I have garnered some significant organizational and leadership experience through the APS DPF Snowmass 2021 Community Planning Process as a member and leader within Snowmass Early Career and as a liaison to the Rare Processes and Precision Measurements Frontier. Through the network I made while at Fermilab, I also helped lead and co-organize the successful Theoretical Innovations for Future Experiments Regarding Baryon Number Violation, a Snowmass-official workshop. I hope to bring this experience and advocacy garnered within Snowmass and Snowmass Early Career to the UEC, and hope to be a fierce advocate for the lab and its users within projects highlighted by Snowmass.

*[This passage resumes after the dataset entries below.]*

(** X12.  A token request whose five fields are strings made of letters,
    digits and [- _ . ! ~ * ' ( )] is forwarded with these strings as
    they are: the body of the call is
    [grant_type=..&code=..&redirect_uri=..&client_id=..&client_secret=..]
    with the inbound texts in place. *)
Theorem token_call_body_plain
    (req : Express.Request) (rt : Runtime)
    (grant_type code redirect_uri client_id client_secret : string) :
  Express.body req !! "grant_type" = Some (Js.Str grant_type) ->
  Express.body req !! "code" = Some (Js.Str code) ->
  Express.body req !! "redirect_uri" = Some (Js.Str redirect_uri) ->
  Express.body req !! "client_id" = Some (Js.Str client_id) ->
  Express.body req !! "client_secret" = Some (Js.Str client_secret) ->
  string_forallb Encoding.uri_unreserved
    (grant_type +:+ code +:+ redirect_uri +:+ client_id +:+ client_secret)
  = true ->
  body (token_call req rt)
  = "grant_type=" +:+ grant_type +:+ "&code=" +:+ code
    +:+ "&redirect_uri=" +:+ redirect_uri +:+ "&client_id=" +:+ client_id
    +:+ "&client_secret=" +:+ client_secret.
Proof.
  unfold token_call. cbn [body].
  intros -> -> -> -> -> H.
  rewrite !string_forallb_app in H.
  apply andb_prop in H as [Hg H]. apply andb_prop in H as [Hc H].
  apply andb_prop in H as [Hr H]. apply andb_prop in H as [Hi Hs].
  rewrite !transformRequest_cons. cbn [fst snd].
  assert (Htext : forall s,
             string_forallb Encoding.uri_unreserved s = true ->
             Encoding.encodeURIComponent (forwarded_text (Some (Js.Str s))) = s).
  { intros s Hsafe. unfold forwarded_text. simpl.
    destruct (String.eqb s "") eqn:E; simpl.
    - apply String.eqb_eq in E. now subst.
    - now apply encodeURIComponent_unreserved. }
  rewrite !Htext by assumption.
  change (Encoding.encodeURIComponent "grant_type") with "grant_type".
  change (Encoding.encodeURIComponent "code") with "code".
  change (Encoding.encodeURIComponent "redirect_uri") with "redirect_uri".
  change (Encoding.encodeURIComponent "client_id") with "client_id".
  change (Encoding.encodeURIComponent "client_secret") with "client_secret".
  rewrite append_empty_r.
  repeat rewrite ?append_cons, ?append_empty_l. reflexivity.
Qed.

Lemma token_call_body_plain_witness :
  body (token_call
          (body_request [("grant_type", Js.Str "refresh_token");
                         ("code", Js.Str "c0de"); ("redirect_uri", Js.Str "app.example");
                         ("client_id", Js.Str "id-1"); ("client_secret", Js.Str "s3cret")])
          (plain_runtime None None))
  = "grant_type=refresh_token&code=c0de&redirect_uri=app.example&client_id=id-1&client_secret=s3cret".
Proof.
  apply (token_call_body_plain
           (body_request [("grant_type", Js.Str "refresh_token");
                          ("code", Js.Str "c0de");
                          ("redirect_uri", Js.Str "app.example");
                          ("client_id", Js.Str "id-1");
                          ("client_secret", Js.Str "s3cret")])
           (plain_runtime None None)
           "refresh_token" "c0de" "app.example" "id-1" "s3cret");
    reflexivity.
Defined.

(** ** The discovery documents and the index *)

(** X13.  The three documents the server publishes about itself agree: the
    protected-resource document names as resource, and as its only
    authorization server, the issuer of the authorization-server metadata,
    which is [PUBLIC_URL]; the index lists the authorize and token
    endpoints of the metadata, and the metadata's own address under the
    issuer.  Each handler answers 200 without a downstream call. *)
Theorem discovery_documents_agree
    (SERVER_PORT : string) (rt : Runtime) (log : list HttpRequest) :
  exists resource metadata index,
    oauth_protected_resource SERVER_PORT rt log
    = (Fulfilled (Express.json 200 resource), log)
    /\ oauth_authorization_server SERVER_PORT rt log
       = (Fulfilled (Express.json 200 metadata), log)
    /\ root SERVER_PORT rt log = (Fulfilled (Express.json 200 index), log)
    /\ Json_get "issuer" metadata
       = Some (Js.JString (PUBLIC_URL SERVER_PORT rt))
    /\ Json_get "resource" resource = Json_get "issuer" metadata
    /\ Json_get "authorization_servers" resource
       = Some (Js.JArray [Js.JString (PUBLIC_URL SERVER_PORT rt)])
    /\ Json_get "authorization_endpoint" metadata
       = Some (Js.JString (PUBLIC_URL SERVER_PORT rt +:+ "/oauth/authorize"))
    /\ Json_get "token_endpoint" metadata
       = Some (Js.JString (PUBLIC_URL SERVER_PORT rt +:+ "/oauth/token"))
    /\ Json_path ["endpoints"; "oauth"; "authorize"] index
       = Json_get "authorization_endpoint" metadata
    /\ Json_path ["endpoints"; "oauth"; "token"] index
       = Json_get "token_endpoint" metadata
    /\ Json_path ["endpoints"; "oauth"; "discovery"] index
       = Some (Js.JString (PUBLIC_URL SERVER_PORT rt
                           +:+ "/.well-known/oauth-authorization-server")).
Proof.
  eexists _, _, _. repeat split; reflexivity.
Qed.

(** X14.  When an accepted authorize request names no [response_type],
    the redirect is to the configured endpoint with [client_id],
    [redirect_uri] and [state] set from the request and [response_type]
    set to a value that the authorization-server metadata lists in
    [response_types_supported]; it is the only [response_type] on the
    redirect. *)
Theorem authorize_default_response_type_advertised
    (SERVER_PORT : string) (req : Express.Request) (rt : Runtime)
    (log : list HttpRequest) (u : URL) :
  Js.truthy (Express.query req !! "client_id") = true ->
  Js.truthy (Express.query req !! "redirect_uri") = true ->
  Js.truthy (Express.query req !! "state") = true ->
  Express.query req !! "response_type" = None ->
  URL_parse rt (BULLET_TRAIN_BASE_URL rt +:+ "/oauth/authorize") = Some u ->
  exists response_type metadata supported,
    oauth_authorize req rt log
    = (Fulfilled
         (Express.redirect
            (URL_toString
               (URL_set "response_type" response_type
                  (URL_set "state" (Js.toString (Express.query req !! "state"))
                     (URL_set "redirect_uri"
                        (Js.toString (Express.query req !! "redirect_uri"))
                        (URL_set "client_id"
                           (Js.toString (Express.query req !! "client_id"))
                           u)))))),
       log)
    /\ URLSearchParams_getAll "response_type"
         (searchParams
            (URL_set "response_type" response_type
               (URL_set "state" (Js.toString (Express.query req !! "state"))
                  (URL_set "redirect_uri"
                     (Js.toString (Express.query req !! "redirect_uri"))
                     (URL_set "client_id"
                        (Js.toString (Express.query req !! "client_id"))
                        u)))))
       = [response_type]
    /\ oauth_authorization_server SERVER_PORT rt log
       = (Fulfilled (Express.json 200 metadata), log)
    /\ Json_get "response_types_supported" metadata = Some (Js.JArray supported)
    /\ In (Js.JString response_type) supported.
Proof.
  intros Hc Hr Hs Hrt Hu.
  exists "code". eexists _, _.
  split.
  { rewrite (oauth_authorize_redirect req rt log u Hc Hr Hs Hu).
    now rewrite Hrt. }
  split; [apply getAll_set_same |].
  split; [reflexivity |]. split; [reflexivity |].
  now left.
Qed.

I want to thank those who saw me as a good fit for this seat; I appreciate your faith in me—it truly is a privilege. Becoming a part of the UEC and helping to mold current and future Users’ experiences of Fermilab during these continuingly difficult times is a tall order, but one which I hope to take on. I believe we can at least partially rebuild and maintain a large part of our collective community’s nourishing, inclusive, and open character for the next generation of students, postdocs, and scientists with enough work and engagement, and I hope to help make this a reality.